*Your goal*:
Your answer is the lines below, exactly, from the one that contains "intros Hrep (Hw & Hi & Hm & Hop)." through the one that contains "exists σ'. split; [|done]. eapply runs_bind; [by", both included.

Records provided START

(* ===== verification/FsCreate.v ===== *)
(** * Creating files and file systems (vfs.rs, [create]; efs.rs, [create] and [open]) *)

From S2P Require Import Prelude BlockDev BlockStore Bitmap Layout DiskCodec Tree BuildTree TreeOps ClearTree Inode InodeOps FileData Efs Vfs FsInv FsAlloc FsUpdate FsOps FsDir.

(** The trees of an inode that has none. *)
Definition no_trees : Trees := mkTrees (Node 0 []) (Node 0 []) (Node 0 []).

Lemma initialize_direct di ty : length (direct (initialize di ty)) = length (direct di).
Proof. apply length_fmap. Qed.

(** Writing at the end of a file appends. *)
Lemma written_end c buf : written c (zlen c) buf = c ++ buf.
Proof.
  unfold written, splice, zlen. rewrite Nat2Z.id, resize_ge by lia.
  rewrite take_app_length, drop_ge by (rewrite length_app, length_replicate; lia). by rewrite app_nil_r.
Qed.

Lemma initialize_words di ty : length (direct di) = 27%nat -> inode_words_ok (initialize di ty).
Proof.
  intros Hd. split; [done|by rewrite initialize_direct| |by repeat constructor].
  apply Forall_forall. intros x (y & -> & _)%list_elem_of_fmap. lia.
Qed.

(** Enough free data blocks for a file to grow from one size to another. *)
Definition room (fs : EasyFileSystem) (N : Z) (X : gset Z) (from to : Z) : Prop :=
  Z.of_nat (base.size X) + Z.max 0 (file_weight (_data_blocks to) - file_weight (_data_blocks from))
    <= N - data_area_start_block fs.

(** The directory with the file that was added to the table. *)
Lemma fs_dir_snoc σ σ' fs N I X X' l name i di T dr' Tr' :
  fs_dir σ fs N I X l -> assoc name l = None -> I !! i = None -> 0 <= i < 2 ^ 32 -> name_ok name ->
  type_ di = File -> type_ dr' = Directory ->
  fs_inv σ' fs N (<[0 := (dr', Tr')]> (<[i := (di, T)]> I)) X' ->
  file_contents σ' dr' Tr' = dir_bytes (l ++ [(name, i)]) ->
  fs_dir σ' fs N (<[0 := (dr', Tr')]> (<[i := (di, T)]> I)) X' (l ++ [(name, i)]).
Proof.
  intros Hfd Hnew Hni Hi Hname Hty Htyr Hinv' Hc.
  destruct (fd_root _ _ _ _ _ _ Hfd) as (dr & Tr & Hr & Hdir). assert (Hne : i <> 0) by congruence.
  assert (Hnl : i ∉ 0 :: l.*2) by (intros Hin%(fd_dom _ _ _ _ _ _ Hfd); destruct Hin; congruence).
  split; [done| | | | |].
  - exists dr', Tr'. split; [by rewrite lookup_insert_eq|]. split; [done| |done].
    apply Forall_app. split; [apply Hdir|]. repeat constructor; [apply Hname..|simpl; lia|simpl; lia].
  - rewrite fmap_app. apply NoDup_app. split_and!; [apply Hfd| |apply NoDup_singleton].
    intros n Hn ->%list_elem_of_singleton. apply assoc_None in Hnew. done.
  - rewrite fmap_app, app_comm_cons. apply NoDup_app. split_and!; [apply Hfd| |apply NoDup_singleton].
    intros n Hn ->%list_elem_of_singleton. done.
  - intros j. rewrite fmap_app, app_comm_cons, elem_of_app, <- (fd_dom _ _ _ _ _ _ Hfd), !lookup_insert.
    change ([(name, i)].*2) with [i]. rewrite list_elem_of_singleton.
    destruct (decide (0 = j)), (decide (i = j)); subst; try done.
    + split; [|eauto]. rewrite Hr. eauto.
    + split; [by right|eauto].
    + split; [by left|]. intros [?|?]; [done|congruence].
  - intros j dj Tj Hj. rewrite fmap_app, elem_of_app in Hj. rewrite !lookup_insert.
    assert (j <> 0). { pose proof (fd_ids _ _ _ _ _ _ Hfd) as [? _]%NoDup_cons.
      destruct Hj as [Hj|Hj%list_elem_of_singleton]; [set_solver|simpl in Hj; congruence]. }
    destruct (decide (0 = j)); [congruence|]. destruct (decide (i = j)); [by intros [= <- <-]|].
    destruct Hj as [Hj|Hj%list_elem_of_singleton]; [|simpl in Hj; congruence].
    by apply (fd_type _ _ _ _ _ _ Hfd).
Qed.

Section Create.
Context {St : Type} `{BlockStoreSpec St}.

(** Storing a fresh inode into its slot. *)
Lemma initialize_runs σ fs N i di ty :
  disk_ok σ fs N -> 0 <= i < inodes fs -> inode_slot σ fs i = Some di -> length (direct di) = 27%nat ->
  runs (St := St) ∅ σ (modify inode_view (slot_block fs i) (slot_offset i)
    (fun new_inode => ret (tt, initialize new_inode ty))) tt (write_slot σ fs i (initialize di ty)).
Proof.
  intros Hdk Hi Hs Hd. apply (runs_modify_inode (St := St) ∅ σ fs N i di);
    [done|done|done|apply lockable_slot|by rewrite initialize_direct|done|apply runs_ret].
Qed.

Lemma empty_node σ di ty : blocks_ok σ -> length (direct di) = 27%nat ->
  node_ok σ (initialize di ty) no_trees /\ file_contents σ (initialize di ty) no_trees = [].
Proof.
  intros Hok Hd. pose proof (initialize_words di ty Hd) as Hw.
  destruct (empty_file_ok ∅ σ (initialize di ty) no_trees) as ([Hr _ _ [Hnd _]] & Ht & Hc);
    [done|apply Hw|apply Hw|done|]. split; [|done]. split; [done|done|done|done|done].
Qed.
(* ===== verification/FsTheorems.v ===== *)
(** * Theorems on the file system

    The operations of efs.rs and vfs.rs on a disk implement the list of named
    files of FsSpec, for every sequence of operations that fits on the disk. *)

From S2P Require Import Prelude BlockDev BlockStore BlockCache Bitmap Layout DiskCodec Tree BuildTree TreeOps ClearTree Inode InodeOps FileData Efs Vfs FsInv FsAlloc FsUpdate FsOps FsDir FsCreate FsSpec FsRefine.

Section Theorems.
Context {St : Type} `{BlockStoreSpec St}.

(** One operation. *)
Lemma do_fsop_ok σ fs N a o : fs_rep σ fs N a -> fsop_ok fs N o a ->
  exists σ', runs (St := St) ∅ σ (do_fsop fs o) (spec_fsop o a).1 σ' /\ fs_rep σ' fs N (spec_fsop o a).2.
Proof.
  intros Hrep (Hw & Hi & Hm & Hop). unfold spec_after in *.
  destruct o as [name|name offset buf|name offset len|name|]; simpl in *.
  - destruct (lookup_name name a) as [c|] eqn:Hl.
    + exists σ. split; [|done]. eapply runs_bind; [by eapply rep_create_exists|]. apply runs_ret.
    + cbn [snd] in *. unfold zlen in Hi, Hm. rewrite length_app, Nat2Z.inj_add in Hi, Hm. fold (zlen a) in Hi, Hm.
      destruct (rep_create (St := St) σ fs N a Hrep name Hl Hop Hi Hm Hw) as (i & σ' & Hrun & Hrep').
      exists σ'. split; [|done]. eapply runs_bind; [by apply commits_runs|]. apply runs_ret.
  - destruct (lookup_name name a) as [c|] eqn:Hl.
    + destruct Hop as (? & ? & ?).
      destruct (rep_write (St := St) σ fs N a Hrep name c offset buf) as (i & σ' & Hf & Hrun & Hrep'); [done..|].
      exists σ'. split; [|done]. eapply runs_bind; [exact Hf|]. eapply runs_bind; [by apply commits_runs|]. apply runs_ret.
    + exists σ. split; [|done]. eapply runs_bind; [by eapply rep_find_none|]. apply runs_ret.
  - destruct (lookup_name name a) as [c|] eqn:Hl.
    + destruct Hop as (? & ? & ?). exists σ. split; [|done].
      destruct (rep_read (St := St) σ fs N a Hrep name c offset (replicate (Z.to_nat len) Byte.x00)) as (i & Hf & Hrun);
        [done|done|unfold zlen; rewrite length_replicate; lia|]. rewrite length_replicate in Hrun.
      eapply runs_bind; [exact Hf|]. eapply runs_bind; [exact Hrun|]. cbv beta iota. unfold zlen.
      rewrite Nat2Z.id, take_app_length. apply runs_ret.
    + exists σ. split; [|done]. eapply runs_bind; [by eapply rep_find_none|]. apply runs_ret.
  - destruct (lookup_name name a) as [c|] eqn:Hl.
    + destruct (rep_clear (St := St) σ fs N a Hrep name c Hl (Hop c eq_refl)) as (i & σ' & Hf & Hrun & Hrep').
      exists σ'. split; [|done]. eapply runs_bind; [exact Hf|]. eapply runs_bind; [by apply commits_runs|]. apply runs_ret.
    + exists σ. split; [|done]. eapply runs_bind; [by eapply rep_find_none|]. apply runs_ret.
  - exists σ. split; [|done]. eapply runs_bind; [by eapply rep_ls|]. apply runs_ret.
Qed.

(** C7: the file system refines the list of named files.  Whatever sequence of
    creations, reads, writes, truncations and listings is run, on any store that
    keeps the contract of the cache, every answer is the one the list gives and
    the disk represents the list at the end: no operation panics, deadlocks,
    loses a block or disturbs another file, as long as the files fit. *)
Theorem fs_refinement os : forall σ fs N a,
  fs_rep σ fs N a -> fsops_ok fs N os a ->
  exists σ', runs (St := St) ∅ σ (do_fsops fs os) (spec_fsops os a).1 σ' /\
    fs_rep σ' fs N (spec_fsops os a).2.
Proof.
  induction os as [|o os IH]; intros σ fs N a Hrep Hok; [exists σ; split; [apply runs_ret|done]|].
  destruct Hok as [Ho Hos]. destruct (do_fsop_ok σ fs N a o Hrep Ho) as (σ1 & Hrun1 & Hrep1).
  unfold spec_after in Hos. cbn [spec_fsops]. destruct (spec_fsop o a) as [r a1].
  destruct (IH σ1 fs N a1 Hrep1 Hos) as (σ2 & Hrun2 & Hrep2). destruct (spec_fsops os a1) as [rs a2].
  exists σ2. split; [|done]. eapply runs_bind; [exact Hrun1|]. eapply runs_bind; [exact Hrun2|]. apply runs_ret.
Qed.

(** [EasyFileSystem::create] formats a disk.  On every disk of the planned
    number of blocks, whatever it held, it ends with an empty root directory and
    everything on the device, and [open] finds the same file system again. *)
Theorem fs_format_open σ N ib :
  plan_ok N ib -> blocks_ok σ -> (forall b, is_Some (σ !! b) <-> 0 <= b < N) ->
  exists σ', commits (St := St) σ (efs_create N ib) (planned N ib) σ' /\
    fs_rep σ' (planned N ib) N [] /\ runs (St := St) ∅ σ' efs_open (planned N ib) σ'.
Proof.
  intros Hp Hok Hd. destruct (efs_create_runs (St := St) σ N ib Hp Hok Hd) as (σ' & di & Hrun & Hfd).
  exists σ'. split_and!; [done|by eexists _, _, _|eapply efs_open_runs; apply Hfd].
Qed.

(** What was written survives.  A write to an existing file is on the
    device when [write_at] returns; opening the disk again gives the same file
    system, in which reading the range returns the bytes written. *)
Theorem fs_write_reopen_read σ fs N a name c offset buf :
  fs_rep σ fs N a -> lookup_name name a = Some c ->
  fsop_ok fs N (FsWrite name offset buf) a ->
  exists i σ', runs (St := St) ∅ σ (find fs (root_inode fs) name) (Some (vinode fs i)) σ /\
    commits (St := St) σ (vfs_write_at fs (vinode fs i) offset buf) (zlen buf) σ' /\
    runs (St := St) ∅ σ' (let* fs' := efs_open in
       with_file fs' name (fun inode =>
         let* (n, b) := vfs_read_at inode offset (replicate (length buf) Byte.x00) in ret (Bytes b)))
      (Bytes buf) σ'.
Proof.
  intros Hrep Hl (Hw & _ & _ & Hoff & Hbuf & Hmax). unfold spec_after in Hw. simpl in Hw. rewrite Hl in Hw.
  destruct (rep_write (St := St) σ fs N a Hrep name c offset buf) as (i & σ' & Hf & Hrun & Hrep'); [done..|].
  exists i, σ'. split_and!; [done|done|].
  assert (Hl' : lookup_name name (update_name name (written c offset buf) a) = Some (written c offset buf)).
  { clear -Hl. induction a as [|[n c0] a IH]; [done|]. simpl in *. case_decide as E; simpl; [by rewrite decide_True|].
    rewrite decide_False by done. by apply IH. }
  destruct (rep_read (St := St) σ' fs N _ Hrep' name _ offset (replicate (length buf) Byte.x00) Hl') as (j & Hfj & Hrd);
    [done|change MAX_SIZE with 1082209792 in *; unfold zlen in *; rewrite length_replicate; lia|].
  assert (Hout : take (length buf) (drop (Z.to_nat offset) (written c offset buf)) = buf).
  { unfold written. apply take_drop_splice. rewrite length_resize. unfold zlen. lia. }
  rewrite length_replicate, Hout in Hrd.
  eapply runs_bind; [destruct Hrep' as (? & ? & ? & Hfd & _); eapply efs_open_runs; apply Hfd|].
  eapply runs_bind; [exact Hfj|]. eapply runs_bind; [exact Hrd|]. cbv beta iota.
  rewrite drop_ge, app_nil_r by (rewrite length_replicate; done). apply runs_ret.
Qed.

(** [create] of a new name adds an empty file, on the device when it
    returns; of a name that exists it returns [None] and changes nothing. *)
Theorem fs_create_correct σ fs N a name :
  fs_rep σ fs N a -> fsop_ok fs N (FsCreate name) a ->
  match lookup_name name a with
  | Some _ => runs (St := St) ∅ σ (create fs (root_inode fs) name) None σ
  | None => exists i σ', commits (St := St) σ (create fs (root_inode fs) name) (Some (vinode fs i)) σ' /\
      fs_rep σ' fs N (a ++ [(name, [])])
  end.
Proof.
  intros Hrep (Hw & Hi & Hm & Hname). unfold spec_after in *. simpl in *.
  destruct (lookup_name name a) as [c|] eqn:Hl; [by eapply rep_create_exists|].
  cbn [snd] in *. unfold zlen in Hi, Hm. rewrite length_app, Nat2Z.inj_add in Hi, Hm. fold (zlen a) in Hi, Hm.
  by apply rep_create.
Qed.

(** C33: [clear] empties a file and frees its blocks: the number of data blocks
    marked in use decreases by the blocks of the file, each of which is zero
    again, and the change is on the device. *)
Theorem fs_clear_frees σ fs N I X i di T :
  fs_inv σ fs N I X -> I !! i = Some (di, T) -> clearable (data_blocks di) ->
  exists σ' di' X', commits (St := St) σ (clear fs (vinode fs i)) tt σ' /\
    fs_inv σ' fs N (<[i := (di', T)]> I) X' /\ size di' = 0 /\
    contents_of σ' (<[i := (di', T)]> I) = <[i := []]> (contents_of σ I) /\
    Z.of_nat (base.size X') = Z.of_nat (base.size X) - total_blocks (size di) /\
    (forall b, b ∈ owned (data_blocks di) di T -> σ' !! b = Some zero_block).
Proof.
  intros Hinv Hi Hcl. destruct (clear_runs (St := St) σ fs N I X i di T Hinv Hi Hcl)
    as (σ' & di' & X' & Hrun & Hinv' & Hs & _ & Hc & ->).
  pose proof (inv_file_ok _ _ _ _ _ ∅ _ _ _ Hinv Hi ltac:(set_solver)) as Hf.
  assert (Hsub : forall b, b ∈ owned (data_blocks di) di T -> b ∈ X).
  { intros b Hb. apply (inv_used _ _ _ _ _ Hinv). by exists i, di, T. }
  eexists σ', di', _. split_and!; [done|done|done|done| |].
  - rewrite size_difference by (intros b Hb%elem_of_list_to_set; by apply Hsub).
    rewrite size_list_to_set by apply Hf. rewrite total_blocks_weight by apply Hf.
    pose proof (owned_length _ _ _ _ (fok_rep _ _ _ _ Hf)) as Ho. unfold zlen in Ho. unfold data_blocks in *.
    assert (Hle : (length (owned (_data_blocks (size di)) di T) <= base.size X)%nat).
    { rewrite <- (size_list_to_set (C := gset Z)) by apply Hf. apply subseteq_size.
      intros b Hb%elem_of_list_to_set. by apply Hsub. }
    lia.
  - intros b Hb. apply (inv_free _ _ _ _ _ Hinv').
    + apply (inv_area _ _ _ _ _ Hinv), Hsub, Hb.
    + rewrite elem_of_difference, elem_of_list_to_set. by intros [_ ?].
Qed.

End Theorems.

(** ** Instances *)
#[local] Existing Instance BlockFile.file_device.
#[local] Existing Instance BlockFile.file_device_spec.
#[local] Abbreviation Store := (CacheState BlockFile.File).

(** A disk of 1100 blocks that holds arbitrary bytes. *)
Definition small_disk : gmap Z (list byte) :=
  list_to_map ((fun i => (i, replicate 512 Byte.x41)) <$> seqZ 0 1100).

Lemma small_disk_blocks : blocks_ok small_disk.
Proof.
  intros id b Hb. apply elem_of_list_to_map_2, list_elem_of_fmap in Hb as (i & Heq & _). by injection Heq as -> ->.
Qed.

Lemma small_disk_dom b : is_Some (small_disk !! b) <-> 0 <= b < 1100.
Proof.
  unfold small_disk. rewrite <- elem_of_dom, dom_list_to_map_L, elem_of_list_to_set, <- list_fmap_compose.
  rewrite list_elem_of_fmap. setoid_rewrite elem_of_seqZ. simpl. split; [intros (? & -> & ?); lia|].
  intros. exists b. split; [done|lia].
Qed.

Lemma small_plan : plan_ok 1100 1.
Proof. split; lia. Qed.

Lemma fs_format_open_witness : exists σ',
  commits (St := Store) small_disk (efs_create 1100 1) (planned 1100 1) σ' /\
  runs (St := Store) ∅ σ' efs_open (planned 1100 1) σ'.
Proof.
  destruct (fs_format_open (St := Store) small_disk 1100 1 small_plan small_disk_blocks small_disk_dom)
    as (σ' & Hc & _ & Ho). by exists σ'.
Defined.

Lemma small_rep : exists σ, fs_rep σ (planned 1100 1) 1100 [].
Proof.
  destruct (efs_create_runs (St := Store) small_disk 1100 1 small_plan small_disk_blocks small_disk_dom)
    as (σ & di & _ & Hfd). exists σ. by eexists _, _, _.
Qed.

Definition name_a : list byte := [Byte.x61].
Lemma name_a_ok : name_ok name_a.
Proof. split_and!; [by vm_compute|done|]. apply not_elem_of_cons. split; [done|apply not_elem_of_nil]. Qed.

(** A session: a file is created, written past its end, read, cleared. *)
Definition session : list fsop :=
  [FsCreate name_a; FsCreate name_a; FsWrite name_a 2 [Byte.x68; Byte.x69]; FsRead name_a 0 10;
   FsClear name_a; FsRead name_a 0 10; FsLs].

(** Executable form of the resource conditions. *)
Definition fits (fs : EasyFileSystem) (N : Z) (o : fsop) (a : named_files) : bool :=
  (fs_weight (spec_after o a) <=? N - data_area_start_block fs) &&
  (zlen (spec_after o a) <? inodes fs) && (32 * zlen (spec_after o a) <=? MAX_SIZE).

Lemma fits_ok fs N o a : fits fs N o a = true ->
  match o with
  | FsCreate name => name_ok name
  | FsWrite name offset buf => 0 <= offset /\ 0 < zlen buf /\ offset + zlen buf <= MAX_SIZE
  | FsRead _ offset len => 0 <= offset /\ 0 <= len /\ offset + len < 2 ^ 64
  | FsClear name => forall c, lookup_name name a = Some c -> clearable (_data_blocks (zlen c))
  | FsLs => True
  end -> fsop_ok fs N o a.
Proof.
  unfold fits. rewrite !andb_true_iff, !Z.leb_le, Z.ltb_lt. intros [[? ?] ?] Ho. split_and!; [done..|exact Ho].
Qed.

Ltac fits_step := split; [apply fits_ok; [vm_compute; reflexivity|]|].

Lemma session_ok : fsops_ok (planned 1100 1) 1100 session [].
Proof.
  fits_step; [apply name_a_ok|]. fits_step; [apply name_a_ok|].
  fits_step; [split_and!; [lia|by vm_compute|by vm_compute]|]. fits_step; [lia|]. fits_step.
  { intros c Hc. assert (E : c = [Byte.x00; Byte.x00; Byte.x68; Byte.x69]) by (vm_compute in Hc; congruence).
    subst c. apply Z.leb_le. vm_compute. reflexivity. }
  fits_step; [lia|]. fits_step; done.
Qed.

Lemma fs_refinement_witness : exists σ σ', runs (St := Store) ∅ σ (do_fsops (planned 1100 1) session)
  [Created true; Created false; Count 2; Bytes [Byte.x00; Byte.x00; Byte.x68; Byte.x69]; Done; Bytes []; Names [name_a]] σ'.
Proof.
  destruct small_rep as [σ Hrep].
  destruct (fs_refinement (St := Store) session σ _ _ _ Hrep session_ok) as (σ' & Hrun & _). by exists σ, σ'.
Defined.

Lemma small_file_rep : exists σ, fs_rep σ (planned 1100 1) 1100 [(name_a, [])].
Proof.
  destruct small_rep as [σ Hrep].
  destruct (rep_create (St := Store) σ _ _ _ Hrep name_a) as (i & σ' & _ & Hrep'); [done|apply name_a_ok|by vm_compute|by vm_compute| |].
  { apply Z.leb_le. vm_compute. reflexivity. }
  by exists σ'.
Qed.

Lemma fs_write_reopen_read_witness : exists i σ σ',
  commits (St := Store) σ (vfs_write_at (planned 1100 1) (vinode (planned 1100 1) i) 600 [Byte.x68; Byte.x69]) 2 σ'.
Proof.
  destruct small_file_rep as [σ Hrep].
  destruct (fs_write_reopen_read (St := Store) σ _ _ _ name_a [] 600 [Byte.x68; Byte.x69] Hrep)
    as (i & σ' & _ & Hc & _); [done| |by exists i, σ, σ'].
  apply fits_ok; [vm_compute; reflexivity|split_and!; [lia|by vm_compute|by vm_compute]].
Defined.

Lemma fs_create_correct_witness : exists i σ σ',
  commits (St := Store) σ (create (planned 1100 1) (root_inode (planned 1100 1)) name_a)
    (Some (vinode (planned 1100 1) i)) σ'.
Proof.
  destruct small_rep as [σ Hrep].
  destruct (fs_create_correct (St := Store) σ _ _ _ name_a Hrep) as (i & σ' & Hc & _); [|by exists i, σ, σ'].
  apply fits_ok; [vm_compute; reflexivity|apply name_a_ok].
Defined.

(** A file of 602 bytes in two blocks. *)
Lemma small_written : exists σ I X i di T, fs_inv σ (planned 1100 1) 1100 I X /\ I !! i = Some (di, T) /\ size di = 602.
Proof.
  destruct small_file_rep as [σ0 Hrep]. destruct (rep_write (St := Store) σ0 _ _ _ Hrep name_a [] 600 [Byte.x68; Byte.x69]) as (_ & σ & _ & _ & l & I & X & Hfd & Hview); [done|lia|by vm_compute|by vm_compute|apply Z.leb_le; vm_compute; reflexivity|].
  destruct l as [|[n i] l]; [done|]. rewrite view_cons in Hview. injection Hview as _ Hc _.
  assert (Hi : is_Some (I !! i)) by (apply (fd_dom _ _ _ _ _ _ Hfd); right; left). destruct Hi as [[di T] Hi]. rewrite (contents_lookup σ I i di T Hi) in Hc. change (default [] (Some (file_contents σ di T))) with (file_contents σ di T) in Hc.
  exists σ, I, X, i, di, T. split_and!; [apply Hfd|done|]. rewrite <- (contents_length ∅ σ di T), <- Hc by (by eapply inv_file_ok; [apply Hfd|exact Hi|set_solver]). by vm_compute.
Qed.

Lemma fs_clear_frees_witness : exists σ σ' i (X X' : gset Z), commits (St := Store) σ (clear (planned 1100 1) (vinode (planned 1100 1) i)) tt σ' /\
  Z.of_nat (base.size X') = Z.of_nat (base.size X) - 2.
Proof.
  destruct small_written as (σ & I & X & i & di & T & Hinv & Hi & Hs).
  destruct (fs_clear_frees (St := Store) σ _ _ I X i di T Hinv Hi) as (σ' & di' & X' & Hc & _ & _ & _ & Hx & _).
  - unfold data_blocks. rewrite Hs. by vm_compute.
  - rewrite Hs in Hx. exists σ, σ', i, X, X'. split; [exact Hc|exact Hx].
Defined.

Records provided END

*Result below*:
  intros Hrep (Hw & Hi & Hm & Hop). unfold spec_after in *.
  destruct o as [name|name offset buf|name offset len|name|]; simpl in *.
  - destruct (lookup_name name a) as [c|] eqn:Hl.
    + exists σ. split; [|done]. eapply runs_bind; [by eapply rep_create_exists|]. apply runs_ret.
    + cbn [snd] in *. unfold zlen in Hi, Hm. rewrite length_app, Nat2Z.inj_add in Hi, Hm. fold (zlen a) in Hi, Hm.
      destruct (rep_create (St := St) σ fs N a Hrep name Hl Hop Hi Hm Hw) as (i & σ' & Hrun & Hrep').
      exists σ'. split; [|done]. eapply runs_bind; [by apply commits_runs|]. apply runs_ret.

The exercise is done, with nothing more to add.